What the task requires:
Below are the records; copy each line in them that holds the word "failed".

Data to process:
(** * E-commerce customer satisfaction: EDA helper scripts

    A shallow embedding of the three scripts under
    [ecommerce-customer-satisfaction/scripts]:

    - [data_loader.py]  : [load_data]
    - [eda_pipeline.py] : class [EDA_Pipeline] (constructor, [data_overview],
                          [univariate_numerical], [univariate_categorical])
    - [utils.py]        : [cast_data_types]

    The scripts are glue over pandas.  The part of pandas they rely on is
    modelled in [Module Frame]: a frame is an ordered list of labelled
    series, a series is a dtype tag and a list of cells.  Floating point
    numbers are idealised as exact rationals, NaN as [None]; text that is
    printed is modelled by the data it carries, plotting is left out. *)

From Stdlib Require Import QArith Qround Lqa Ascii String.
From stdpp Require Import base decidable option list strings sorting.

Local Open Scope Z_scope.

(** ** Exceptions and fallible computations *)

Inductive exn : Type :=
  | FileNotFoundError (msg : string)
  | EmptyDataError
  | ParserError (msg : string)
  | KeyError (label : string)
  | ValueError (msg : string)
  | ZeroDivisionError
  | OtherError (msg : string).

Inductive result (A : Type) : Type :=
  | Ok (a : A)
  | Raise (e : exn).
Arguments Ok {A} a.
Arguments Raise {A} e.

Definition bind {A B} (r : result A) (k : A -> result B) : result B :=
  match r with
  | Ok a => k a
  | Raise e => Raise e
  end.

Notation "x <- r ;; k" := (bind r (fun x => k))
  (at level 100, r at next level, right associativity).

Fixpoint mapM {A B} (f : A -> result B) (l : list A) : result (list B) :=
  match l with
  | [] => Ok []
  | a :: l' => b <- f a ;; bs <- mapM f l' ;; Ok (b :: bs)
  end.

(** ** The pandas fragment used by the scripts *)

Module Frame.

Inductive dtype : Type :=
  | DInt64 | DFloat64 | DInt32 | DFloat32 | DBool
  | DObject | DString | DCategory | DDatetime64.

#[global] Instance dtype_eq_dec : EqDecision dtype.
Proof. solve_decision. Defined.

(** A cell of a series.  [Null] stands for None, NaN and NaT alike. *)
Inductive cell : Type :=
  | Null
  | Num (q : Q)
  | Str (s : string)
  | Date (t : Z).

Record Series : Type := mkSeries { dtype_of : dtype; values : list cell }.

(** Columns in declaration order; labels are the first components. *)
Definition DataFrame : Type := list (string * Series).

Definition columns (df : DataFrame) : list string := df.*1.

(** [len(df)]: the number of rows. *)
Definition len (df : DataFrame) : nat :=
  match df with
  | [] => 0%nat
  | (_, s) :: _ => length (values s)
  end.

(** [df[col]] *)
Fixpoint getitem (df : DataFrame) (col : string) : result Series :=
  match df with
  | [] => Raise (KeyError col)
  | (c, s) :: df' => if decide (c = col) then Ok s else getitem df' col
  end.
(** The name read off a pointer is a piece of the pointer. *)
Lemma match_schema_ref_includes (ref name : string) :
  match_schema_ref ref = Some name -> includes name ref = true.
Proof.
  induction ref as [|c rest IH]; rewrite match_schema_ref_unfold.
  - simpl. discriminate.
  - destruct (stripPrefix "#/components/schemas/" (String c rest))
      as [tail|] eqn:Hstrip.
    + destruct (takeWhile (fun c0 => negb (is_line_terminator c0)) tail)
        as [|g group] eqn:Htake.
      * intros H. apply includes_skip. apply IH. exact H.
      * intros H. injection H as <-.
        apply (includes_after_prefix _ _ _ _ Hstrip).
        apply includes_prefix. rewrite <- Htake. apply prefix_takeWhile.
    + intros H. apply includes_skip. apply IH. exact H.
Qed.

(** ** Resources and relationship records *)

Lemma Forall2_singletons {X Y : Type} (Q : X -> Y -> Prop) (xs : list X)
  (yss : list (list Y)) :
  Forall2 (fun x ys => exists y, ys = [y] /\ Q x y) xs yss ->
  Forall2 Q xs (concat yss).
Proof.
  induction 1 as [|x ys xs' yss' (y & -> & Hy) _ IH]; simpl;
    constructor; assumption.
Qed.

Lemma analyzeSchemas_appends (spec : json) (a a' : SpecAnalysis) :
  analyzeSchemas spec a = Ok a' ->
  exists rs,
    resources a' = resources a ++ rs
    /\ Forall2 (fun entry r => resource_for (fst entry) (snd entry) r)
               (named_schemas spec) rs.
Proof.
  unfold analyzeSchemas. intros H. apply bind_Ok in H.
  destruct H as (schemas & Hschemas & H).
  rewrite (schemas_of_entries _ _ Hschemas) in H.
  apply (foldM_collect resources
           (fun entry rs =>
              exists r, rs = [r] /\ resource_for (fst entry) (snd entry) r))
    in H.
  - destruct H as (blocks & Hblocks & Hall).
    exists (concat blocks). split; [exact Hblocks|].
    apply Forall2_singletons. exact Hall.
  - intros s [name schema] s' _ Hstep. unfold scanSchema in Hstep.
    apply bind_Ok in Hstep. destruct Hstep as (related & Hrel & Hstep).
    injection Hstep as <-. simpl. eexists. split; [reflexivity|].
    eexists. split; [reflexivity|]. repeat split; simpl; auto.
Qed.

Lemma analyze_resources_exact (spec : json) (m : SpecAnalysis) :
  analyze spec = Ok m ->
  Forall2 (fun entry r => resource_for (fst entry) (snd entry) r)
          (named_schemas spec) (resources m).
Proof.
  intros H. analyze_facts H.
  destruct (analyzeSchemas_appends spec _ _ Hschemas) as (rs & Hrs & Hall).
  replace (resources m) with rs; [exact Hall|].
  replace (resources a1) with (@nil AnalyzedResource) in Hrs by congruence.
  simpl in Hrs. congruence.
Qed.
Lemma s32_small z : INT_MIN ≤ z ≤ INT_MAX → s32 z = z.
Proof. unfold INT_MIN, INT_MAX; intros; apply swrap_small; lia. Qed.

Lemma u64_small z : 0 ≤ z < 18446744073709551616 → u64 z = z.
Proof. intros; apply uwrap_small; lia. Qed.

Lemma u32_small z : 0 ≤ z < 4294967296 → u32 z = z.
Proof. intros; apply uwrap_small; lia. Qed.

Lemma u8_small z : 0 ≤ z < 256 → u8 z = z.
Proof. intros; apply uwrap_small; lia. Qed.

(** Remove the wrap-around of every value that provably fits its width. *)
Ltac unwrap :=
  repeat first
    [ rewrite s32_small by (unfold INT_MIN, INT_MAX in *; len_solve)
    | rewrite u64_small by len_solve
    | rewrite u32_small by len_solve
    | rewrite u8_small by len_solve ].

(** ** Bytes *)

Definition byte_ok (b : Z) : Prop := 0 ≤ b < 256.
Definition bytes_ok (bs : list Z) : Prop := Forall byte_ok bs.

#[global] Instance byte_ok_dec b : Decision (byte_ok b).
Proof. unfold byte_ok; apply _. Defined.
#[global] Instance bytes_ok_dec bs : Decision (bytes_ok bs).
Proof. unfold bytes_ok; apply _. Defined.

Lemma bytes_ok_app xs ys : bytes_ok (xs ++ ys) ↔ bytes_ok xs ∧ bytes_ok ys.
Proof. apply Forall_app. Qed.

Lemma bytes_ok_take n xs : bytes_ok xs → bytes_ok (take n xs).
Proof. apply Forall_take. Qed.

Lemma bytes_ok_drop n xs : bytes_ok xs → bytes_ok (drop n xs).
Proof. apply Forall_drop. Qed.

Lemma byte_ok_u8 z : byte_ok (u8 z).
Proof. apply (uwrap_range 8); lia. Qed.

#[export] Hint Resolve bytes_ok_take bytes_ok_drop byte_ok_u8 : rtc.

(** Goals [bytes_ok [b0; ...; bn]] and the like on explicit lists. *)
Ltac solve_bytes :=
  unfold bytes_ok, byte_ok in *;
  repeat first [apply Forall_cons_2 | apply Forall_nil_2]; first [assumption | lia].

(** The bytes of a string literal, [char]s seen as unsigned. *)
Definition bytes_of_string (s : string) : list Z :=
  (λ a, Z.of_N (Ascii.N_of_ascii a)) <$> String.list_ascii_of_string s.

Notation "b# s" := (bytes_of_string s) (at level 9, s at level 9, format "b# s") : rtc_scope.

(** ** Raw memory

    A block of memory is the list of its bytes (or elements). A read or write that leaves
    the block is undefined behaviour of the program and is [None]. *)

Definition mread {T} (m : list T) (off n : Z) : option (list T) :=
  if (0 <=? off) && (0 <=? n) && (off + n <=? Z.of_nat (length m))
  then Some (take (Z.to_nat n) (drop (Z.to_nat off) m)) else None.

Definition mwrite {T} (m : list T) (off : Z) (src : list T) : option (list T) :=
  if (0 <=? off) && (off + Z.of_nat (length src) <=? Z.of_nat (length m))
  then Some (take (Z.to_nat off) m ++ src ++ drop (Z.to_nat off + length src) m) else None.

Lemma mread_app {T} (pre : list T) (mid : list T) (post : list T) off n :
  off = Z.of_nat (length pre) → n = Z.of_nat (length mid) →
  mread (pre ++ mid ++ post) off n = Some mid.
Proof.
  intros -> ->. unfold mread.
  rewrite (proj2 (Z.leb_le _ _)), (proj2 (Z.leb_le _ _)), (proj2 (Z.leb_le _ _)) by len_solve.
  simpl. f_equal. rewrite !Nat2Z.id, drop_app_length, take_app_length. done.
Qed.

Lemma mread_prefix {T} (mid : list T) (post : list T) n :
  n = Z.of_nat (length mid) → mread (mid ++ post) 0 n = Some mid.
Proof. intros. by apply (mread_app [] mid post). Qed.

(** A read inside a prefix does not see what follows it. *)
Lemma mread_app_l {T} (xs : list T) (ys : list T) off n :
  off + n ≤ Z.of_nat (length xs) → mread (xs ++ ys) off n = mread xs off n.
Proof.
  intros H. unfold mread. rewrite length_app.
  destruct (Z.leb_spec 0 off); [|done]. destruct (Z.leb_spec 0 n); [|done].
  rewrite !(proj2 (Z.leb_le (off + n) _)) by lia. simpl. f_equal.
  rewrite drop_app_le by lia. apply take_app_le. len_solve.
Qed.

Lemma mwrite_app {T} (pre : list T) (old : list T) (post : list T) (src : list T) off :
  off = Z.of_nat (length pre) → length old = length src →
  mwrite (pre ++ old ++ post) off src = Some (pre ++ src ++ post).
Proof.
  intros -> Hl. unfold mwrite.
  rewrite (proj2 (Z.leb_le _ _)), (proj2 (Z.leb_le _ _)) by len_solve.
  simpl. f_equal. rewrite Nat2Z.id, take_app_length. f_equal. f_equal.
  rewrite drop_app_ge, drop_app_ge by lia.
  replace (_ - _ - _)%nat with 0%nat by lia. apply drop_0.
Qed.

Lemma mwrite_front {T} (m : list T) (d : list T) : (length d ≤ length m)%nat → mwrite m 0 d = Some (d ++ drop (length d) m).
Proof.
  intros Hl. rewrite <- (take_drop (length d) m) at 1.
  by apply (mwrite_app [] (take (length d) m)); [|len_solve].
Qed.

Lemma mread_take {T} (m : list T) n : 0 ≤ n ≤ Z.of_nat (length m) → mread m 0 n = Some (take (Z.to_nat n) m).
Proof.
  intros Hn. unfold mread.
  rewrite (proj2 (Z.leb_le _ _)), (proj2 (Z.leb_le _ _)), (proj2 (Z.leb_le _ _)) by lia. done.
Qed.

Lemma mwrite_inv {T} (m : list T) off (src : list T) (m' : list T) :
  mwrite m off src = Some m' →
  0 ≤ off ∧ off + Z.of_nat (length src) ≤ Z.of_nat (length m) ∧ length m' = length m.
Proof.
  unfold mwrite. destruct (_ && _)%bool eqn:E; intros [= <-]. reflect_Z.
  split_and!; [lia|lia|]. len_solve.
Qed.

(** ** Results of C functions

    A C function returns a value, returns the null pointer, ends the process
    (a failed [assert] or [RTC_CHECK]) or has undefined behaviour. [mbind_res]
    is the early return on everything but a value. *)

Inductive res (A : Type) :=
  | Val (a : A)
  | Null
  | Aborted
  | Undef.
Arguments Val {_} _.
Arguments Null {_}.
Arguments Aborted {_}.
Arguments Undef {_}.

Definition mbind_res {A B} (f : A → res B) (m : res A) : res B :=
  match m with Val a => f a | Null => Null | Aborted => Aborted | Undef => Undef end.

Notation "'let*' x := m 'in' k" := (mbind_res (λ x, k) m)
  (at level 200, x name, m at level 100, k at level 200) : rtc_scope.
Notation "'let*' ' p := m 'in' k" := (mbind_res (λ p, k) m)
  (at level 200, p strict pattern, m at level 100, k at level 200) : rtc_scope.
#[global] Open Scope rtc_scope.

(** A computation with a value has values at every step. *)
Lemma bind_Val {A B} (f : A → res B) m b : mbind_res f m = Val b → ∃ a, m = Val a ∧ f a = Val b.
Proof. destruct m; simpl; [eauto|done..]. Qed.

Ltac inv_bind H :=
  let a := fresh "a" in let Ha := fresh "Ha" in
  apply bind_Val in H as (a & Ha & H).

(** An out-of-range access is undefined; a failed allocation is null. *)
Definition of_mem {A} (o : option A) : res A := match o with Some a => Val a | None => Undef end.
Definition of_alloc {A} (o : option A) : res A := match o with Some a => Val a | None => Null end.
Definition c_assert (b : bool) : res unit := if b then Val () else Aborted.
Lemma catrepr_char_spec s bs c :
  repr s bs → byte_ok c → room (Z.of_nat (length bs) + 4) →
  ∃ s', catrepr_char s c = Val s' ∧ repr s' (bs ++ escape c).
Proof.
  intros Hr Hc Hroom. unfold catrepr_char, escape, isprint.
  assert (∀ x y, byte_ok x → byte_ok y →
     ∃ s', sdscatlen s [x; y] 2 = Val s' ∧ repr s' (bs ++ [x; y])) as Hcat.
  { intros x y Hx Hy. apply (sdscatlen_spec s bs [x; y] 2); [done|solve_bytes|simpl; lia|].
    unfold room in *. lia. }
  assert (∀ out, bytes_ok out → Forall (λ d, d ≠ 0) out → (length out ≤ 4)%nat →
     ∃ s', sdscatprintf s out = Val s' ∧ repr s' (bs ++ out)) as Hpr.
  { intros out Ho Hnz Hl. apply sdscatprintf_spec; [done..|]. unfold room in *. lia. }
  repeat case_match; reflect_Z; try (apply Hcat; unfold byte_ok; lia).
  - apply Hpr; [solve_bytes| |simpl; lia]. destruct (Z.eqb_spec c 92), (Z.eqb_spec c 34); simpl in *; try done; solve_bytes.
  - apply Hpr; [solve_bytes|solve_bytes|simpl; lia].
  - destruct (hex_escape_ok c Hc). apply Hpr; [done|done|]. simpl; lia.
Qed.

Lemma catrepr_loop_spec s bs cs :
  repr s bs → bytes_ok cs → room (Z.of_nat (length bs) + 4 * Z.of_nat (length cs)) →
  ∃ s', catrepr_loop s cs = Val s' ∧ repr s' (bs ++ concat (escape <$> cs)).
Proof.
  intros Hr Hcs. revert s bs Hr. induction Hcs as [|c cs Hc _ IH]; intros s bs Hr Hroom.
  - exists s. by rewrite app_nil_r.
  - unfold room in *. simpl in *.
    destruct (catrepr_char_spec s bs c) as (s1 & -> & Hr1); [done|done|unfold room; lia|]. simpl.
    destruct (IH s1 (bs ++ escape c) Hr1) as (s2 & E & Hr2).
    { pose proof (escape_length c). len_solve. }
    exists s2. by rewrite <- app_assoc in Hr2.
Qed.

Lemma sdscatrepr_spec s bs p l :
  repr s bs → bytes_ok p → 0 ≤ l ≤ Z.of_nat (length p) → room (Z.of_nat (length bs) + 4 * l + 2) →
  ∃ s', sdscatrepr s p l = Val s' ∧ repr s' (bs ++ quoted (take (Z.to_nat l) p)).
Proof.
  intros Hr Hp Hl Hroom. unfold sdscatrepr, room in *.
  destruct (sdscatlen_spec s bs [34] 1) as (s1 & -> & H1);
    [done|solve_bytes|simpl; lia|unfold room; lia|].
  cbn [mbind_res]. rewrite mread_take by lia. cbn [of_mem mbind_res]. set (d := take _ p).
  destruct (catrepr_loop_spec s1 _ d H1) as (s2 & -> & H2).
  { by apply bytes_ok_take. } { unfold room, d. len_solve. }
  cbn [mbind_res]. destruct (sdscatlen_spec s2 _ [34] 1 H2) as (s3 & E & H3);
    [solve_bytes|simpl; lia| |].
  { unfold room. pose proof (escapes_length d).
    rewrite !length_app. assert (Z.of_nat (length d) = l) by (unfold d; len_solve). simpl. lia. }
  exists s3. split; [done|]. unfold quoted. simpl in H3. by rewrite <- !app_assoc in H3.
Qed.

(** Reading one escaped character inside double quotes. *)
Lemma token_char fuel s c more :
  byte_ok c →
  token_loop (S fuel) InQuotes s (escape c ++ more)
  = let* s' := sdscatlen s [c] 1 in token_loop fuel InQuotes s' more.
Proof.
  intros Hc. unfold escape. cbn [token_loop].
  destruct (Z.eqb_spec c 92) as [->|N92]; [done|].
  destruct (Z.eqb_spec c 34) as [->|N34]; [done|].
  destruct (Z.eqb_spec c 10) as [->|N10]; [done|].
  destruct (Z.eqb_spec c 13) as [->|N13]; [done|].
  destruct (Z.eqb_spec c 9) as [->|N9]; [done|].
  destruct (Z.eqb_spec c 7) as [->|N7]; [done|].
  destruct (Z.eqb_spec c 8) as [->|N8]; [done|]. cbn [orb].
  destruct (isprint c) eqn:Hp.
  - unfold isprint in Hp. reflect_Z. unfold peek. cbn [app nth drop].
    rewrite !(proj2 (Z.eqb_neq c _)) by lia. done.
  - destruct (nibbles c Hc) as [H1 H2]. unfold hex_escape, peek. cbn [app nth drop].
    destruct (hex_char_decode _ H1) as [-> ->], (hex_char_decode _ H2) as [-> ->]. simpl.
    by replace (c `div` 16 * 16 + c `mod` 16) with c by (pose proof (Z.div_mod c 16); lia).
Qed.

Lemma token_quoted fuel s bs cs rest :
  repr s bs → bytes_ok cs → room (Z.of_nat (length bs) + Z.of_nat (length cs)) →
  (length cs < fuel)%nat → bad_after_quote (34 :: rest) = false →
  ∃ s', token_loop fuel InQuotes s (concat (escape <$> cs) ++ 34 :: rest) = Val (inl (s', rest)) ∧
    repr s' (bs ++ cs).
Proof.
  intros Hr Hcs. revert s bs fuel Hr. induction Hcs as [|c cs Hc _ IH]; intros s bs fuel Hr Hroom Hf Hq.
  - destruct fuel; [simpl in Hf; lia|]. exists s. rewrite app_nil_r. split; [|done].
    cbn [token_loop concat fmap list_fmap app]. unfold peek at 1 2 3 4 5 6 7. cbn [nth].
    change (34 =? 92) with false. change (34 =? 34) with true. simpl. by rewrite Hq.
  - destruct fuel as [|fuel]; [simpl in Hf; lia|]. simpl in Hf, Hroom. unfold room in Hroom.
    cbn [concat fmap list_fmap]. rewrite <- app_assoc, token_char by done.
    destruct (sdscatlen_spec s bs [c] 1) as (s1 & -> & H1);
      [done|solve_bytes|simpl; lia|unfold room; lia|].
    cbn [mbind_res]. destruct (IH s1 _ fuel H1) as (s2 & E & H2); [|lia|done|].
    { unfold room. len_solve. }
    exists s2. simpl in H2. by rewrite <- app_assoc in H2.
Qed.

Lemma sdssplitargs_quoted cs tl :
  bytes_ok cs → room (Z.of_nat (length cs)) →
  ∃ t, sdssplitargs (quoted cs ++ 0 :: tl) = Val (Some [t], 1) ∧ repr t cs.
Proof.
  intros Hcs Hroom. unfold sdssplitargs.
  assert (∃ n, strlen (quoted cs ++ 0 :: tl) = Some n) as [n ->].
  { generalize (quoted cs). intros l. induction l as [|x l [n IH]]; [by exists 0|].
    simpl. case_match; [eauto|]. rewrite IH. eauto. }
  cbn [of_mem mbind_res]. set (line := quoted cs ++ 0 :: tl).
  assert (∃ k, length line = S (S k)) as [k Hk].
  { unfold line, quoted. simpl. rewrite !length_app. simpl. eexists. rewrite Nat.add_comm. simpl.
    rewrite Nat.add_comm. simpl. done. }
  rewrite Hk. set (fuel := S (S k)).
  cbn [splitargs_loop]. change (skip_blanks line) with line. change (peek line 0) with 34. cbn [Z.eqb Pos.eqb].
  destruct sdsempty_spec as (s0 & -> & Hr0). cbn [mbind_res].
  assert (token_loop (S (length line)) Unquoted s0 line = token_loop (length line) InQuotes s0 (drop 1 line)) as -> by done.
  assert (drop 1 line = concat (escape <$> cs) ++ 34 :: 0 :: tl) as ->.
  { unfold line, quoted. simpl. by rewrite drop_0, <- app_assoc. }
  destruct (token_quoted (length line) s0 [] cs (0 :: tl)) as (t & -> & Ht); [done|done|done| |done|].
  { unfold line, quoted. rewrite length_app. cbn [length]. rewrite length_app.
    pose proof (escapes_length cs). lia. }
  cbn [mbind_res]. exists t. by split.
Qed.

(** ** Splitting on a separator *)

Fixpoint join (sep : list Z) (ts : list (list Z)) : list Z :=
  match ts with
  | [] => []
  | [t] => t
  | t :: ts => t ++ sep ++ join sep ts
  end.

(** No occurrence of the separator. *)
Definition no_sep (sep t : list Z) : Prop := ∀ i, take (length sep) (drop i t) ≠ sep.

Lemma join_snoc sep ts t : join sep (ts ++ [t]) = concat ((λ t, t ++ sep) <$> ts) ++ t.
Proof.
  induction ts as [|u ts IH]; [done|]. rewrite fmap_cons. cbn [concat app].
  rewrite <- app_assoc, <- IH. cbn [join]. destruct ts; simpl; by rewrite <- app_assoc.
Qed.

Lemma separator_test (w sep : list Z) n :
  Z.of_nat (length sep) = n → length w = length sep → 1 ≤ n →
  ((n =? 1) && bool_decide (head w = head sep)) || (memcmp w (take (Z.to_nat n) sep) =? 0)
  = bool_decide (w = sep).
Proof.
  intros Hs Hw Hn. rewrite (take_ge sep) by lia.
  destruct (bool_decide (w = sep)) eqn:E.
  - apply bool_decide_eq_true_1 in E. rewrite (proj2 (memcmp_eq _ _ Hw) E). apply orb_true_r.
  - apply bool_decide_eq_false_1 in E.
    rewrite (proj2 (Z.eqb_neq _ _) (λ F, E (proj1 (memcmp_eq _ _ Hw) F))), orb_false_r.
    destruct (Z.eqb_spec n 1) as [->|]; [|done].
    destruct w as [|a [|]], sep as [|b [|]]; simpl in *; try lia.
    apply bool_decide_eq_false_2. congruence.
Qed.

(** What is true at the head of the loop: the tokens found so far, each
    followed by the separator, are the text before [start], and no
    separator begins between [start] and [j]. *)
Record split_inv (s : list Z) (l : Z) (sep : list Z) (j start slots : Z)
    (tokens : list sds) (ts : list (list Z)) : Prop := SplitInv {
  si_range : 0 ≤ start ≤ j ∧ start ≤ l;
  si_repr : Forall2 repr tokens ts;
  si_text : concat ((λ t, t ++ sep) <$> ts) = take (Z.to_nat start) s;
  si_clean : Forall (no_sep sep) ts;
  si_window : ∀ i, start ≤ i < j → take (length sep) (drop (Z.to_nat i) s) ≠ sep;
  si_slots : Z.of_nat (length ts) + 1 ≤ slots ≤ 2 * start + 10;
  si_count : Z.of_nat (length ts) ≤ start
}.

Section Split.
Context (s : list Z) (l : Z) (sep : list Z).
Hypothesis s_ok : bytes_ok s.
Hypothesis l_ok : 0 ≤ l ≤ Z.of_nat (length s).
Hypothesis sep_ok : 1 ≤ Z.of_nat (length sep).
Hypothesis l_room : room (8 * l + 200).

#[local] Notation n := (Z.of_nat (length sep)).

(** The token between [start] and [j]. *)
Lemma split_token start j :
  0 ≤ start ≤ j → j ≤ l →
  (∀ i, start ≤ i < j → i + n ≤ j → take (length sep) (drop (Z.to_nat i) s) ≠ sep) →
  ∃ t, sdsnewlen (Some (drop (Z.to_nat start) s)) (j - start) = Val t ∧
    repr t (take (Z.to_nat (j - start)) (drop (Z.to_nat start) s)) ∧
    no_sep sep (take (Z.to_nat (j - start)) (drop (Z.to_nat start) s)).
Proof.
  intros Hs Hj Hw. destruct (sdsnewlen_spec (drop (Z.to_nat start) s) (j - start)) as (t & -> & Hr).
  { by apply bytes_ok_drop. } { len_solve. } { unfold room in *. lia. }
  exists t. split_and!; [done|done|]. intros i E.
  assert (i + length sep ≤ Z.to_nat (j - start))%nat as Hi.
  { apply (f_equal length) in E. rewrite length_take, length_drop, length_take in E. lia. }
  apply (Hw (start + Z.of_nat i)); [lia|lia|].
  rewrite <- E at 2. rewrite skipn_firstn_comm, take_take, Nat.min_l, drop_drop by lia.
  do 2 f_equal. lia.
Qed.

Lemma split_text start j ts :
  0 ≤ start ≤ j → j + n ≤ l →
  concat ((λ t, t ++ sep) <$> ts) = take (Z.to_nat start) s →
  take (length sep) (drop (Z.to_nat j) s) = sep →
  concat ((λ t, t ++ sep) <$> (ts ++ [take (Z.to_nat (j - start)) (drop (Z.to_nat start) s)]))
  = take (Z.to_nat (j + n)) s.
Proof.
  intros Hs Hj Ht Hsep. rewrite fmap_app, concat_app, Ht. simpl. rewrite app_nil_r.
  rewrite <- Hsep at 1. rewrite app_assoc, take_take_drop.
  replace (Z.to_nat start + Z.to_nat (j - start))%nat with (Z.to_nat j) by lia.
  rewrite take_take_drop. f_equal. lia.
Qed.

Response to the exercise:
    (a failed [assert] or [RTC_CHECK]) or has undefined behaviour. [mbind_res]
(** An out-of-range access is undefined; a failed allocation is null. *)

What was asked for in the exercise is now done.